- within Antitrust/Competition Law, Cannabis & Hemp, Food, Drugs, Healthcare and Life Sciences topic(s)
As previously reported, the CFPB is proposing major changes to its 2023 final rule that would require financial institutions to report information contained in loan applications submitted by small businesses, including women-owned and minority-owned small businesses. The rule is better known as the "Section 1071 rule" after the section of the Dodd-Frank Act that required the CFPB to adopt it. Comments must be received by December 15, 2025.
The proposed amendments would reduce the number of financial institutions subject to the rule, the transactions that are covered by the rule, and the data points that must be collected and reported under the rule. Reflecting its overall approach to the proposed revisions, the CFPB states in the preamble to the proposal that it "preliminarily believes that [the] reaction to the 2023 final rule, practically speaking, was in part based on its expansive approach, appearing to seek broad coverage of lenders, products, and information collected. The CFPB does not believe that alignment with the statutory purposes of section 1071 requires the use of its discretionary authority to collect data with such a breadth of scope." (Footnote omitted.)

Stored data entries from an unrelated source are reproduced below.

(* ===== verification/DrainRaces.v ===== *)
(** What the drain system does when the assumptions of its main theorem fail,
    and where the catalog's own bookkeeping goes wrong: concrete runs. *)

From stdpp Require Import prelude gmap strings sorting relations.
From Stdlib Require Import ZArith Lia.
From S2P Require Import Prelude RustStr BTree Crc32 WalFrame ConsumedProof Eff RelyGuarantee Catalog CatalogInv MirrorSync.
From S2P Require Import DrainCycle DrainInv DrainSafe DrainPass DrainReclaim DrainOther DrainSystem.

#[local] Existing Instance sample_json.
#[local] Existing Instance sample_arrow.

(** Statements of one process of the pool, at these times, none failing. *)
Definition steps (i : nat) (from : Z) (n : nat) : list (nat * Z * Outcome) := (λ t, (i, t.1, t.2)) <$> ticks from n.

Definition reclaim_job : Eff Sys unit := ignore (reclaim_with_proof_older_than (max_age sample_timing)).

Definition race_pool : list (Proc (Σ := Sys)) :=
  [mkProc AOther register_job; mkProc (ADrain (lit "w0") 11) (drain_job (lit "w0"));
   mkProc AReclaim reclaim_job; mkProc AReclaim reclaim_job;
   mkProc (ADrain (lit "w1") 310) (drain_job (lit "w1")); mkProc (ADrain (lit "w2") 340) (drain_job (lit "w2"))].

Definition race_schedule : list (nat * Z * Outcome) :=
  steps 0 10 1 ++ steps 1 11 3 ++ steps 2 300 2 ++ steps 3 302 2 ++ steps 2 304 1 ++
  steps 4 310 8 ++ steps 3 330 1 ++ steps 5 340 9.

(** * Overlapping reclaim passes *)

(** Only the drains' ids are distinct. *)
Definition overlapping (a b : Actor) : Prop :=
  match a, b with ADrain c _, ADrain c' _ => c ≠ c' | _, _ => True end.

Ltac compatible :=
  repeat first [apply FOP_nil | apply Forall_nil; exact I | apply FOP_cons | apply Forall_cons; split | split | exact I
    | intros E; vm_compute in E; discriminate E].

Lemma race_start clock s :
  rtc (pstep (allowed sample_timing) overlapping (job (batch := bool) sample_timing)) (clock, [], s) (clock, race_pool, s).
Proof.
  apply start_all.
  - unfold race_pool. repeat (apply Forall_cons; split); [..|by apply Forall_nil]; simpl.
    + apply JRegister, sample_name_ok; [by apply (bool_decide_eq_false_1 _)|by vm_compute].
    + apply (JDrain _ _ (sample_drain (lit "w0"))).
    + apply JReclaim.
    + apply JReclaim.
    + apply (JDrain _ _ (sample_drain (lit "w1"))).
    + apply (JDrain _ _ (sample_drain (lit "w2"))).
  - simpl. compatible.
Qed.

(** C38. Two reclaim passes that overlap append a segment twice.  A worker dies
    holding a claim; two passes list it as abandoned and read the table, which
    proves nothing; the first requeues the row, a healthy drain claims it anew
    and appends it; the second pass's [UPDATE], which asks only for a row that is
    processing, takes the fresh claim away, and the next drain appends the
    segment again.  Every drain runs its own reclaim passes, unelected. *)
Theorem reclaim_race_duplicates : ∃ c,
  rtc (pstep (allowed sample_timing) overlapping (job (batch := bool) sample_timing)) (5, [], sample_sys) c ∧
  log c.2 = [((DEFAULT_TENANT, []), lit "seg-1.arrow"); ((DEFAULT_TENANT, []), lit "seg-1.arrow")].
Proof.
  assert ((λ c, log c.2) <$> exec (allowedb sample_timing) 5 race_pool sample_sys race_schedule =
    Some [((DEFAULT_TENANT, []), lit "seg-1.arrow"); ((DEFAULT_TENANT, []), lit "seg-1.arrow")]) as El by (vm_compute; reflexivity).
  destruct (exec (allowedb sample_timing) 5 race_pool sample_sys race_schedule) as [c|] eqn:E; [|done].
  exists c. split; [|by injection El]. eapply rtc_trans; [apply race_start|]. eapply exec_reach; [|exact E]. apply allowedb_ok.
Qed.

(** * An append whose answer is lost *)

(** The answer of an Iceberg commit may be lost like any other. *)
Definition lossy (tm : Timing) (a : Actor) (prev now : Z) (l : Label) (o : Outcome) : Prop :=
  allowed tm a prev now l (if decide (l = Append) then Done else o).

Definition lossyb (tm : Timing) (a : Actor) (prev now : Z) (l : Label) (o : Outcome) : bool :=
  allowedb tm a prev now l (if decide (l = Append) then Done else o).

Definition lost_pool : list (Proc (Σ := Sys)) :=
  [mkProc AOther register_job; mkProc (ADrain (lit "w1") 11) (drain_job (lit "w1"));
   mkProc (ADrain (lit "w2") 2000) (drain_job (lit "w2"))].

Definition lost_schedule : list (nat * Z * Outcome) :=
  steps 0 10 1 ++ steps 1 11 7 ++ [(1%nat, 18, Lost)] ++ steps 1 19 2 ++ steps 2 2000 9.

Lemma lost_start clock s :
  rtc (pstep (lossy sample_timing) compat (job (batch := bool) sample_timing)) (clock, [], s) (clock, lost_pool, s).
Proof.
  apply start_all.
  - unfold lost_pool. repeat (apply Forall_cons; split); [..|by apply Forall_nil]; simpl.
    + apply JRegister, sample_name_ok; [by apply (bool_decide_eq_false_1 _)|by vm_compute].
    + apply (JDrain _ _ (sample_drain (lit "w1"))).
    + apply (JDrain _ _ (sample_drain (lit "w2"))).
  - simpl. compatible.
Qed.

(** C39. An append whose commit landed while its answer was lost is drained
    again: the cycle takes the error for a failed append and releases the claims
    without asking the table's consumed proof, and the next drain appends the
    same segment a second time. *)
Theorem lost_answer_duplicates : ∃ c,
  rtc (pstep (lossy sample_timing) compat (job (batch := bool) sample_timing)) (5, [], sample_sys) c ∧
  log c.2 = [((DEFAULT_TENANT, []), lit "seg-1.arrow"); ((DEFAULT_TENANT, []), lit "seg-1.arrow")].
Proof.
  assert ((λ c, log c.2) <$> exec (lossyb sample_timing) 5 lost_pool sample_sys lost_schedule =
    Some [((DEFAULT_TENANT, []), lit "seg-1.arrow"); ((DEFAULT_TENANT, []), lit "seg-1.arrow")]) as El by (vm_compute; reflexivity).
  destruct (exec (lossyb sample_timing) 5 lost_pool sample_sys lost_schedule) as [c|] eqn:E; [|done].
  exists c. split; [|by injection El]. eapply rtc_trans; [apply lost_start|]. eapply exec_reach; [|exact E].
  intros a t now l o. apply allowedb_ok.
Qed.

(** * A cycle that ends in the middle *)

Definition other_segment : Segment := mkSegment (lit "seg-2") (lit "tenant-2") [] (lit "wal/tenant-2/seg-2.arrow") 9 1.

Definition two_groups : Sys := (run (ticks 11 1) (ignore (register other_segment)) sample_registered).2.

(** The whole cycle; the statement that reads the second group's watermark is
    refused. *)
Definition leaky_script : list (Z * Outcome) := ticks 12 10 ++ [(22, Refused)] ++ ticks 23 10.

Definition leaked : (Eff Sys unit + option unit) * Sys := run leaky_script (drain_job (lit "w1")) two_groups.

(** A drain cycle that cannot read a group's watermark ends at once: the
    group it had already appended is not marked committed, and the claims of the
    others are not released, although the cycle's error path does both for every
    other failure.  The rows stay claimed until a reclaim pass finds them. *)
Theorem watermark_error_strands_claims :
  (match leaked.1 with inr r => r = None | inl _ => False end) ∧
  log leaked.2 = [((DEFAULT_TENANT, []), lit "seg-1.arrow")] ∧
  (λ r, (row_id r, status r, row_claimer r)) <$> rows leaked.2 =
    [(lit "seg-1", Processing, Some (lit "w1")); (lit "seg-2", Processing, Some (lit "w1"))].
Proof. vm_compute. by split_and!. Qed.

(** * Foreign shards *)

Definition shard_segment : Segment := mkSegment (lit "seg-1") DEFAULT_TENANT (lit "logs") (lit "wal/default/logs/seg-1.arrow") 9 1.

(** Passes of the worker of shard 1 of 2, ten minutes apart; nothing fails. *)
Definition foreign_pass (now : Z) (d : Db) : Db := (solo now (try_claim_sharded (lit "w0") Postgres (λ _, false) 8 1 2) d).2.

Definition foreign_passes (n : nat) : Db :=
  foldl (λ d i, foreign_pass (1000 + 600000 * Z.of_nat i) d) (solo 10 (register shard_segment) empty_db).2 (seq 0 n).

(** A healthy segment is quarantined by workers of another shard.  The claim
    statement takes rows of every shard and gives the foreign ones back through
    [release], which counts an attempt; after twelve passes of the other shard's
    worker, in which nothing failed and nothing was fetched, the segment is
    quarantined and no worker claims it any more. *)
Theorem foreign_shard_quarantines :
  in_shard 0 2 shard_segment = true ∧
  (λ r, (status r, attempts r)) <$> wal_segments (foreign_passes 11) = [(Sealed, 11)] ∧
  (λ r, (status r, attempts r)) <$> wal_segments (foreign_passes 12) = [(Quarantined, 12)] ∧
  (solo 10000000 (try_claim_sharded (lit "w1") Postgres (λ _, false) 8 0 2) (foreign_passes 12)).1 = Some [].
Proof. vm_compute. by split_and!. Qed.

(** * A segment that cannot be read *)

(** The second segment's object is damaged. *)
Definition poison_world : World :=
  mkWorld (λ _ _, true) (λ _ _, Some Unidentified)
    (λ url, if bool_decide (url = lit "wal/seg-2.arrow") then Some (sample_body ++ [0]) else Some sample_body) (λ _ _, true) (λ _, O).

Definition poison_sys : Sys :=
  let s := (solo 11 (register (sample_segment (lit "seg-2"))) (solo 10 register_job sample_sys).2).2 in
  mkSys (db s) (tables s) (log s) (λ _, poison_world) (cache_ceiling s).

(** Whole cycles, ten minutes apart, in which no statement fails. *)
Definition poison_passes (n : nat) : Sys :=
  foldl (λ s i, (solo (1000 + 600000 * Z.of_nat i) (drain_job (lit "w1")) s).2) poison_sys (seq 0 n).

(** One unreadable object quarantines the healthy segments it is claimed
    with.  A fetch error ends the cycle, which gives back every claim of it with
    an attempt counted, so the segments of the damaged one's group come due
    together with it and are claimed with it again; after twelve cycles all of
    them are quarantined and none of the healthy rows is in the table. *)
Theorem poison_quarantines_neighbours :
  read_segment_from_bytes (batch := bool) sample_body = inr [true; false] ∧
  log (poison_passes 12) = [] ∧
  (λ r, (row_id r, status r)) <$> rows (poison_passes 12) = [(lit "seg-1", Quarantined); (lit "seg-2", Quarantined)].
Proof. vm_compute. by split_and!. Qed.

Covered Financial Institutions. The 2023 final rule established three tiers of covered financial institutions based on the volume of covered transactions that they engaged in during each of the preceding two calendar years, with three different compliance dates. Based on lawsuits challenging the rule, which we have reported on previously, including here, here, and here, the CFPB has extended the original compliance dates twice. Based on the most recent extension, the compliance dates under the 2023 final rule are as follows:
| Compliance Tier | Original Compliance Date in the 2023 Final Rule | Revised Compliance Date in the 2024 Interim Final Rule | New Compliance Date | New First Filing Deadline |
| Tier 1 Lenders | October 1, 2024 | July 18, 2025 | July 1, 2026 | June 1, 2027 |
| Tier 2 Lenders | April 1, 2025 | January 16, 2026 | January 1, 2027 | June 1, 2028 |
| Tier 3 Lenders | January 1, 2026 | October 18, 2026 | October 1, 2027 | June 1, 2028 |
Under the 2023 final rule as adopted originally, financial institutions are in Tier 1 if they originated at least 2,500 covered transactions in both 2022 and 2023, financial institutions are in Tier 2 if they originated at least 500 covered transactions in both 2022 and 2023 and were not in Tier 1, and financial institutions are in Tier 3 if they originated at least 100 covered transactions in both 2024 and 2025 and were not in Tiers 1 or 2.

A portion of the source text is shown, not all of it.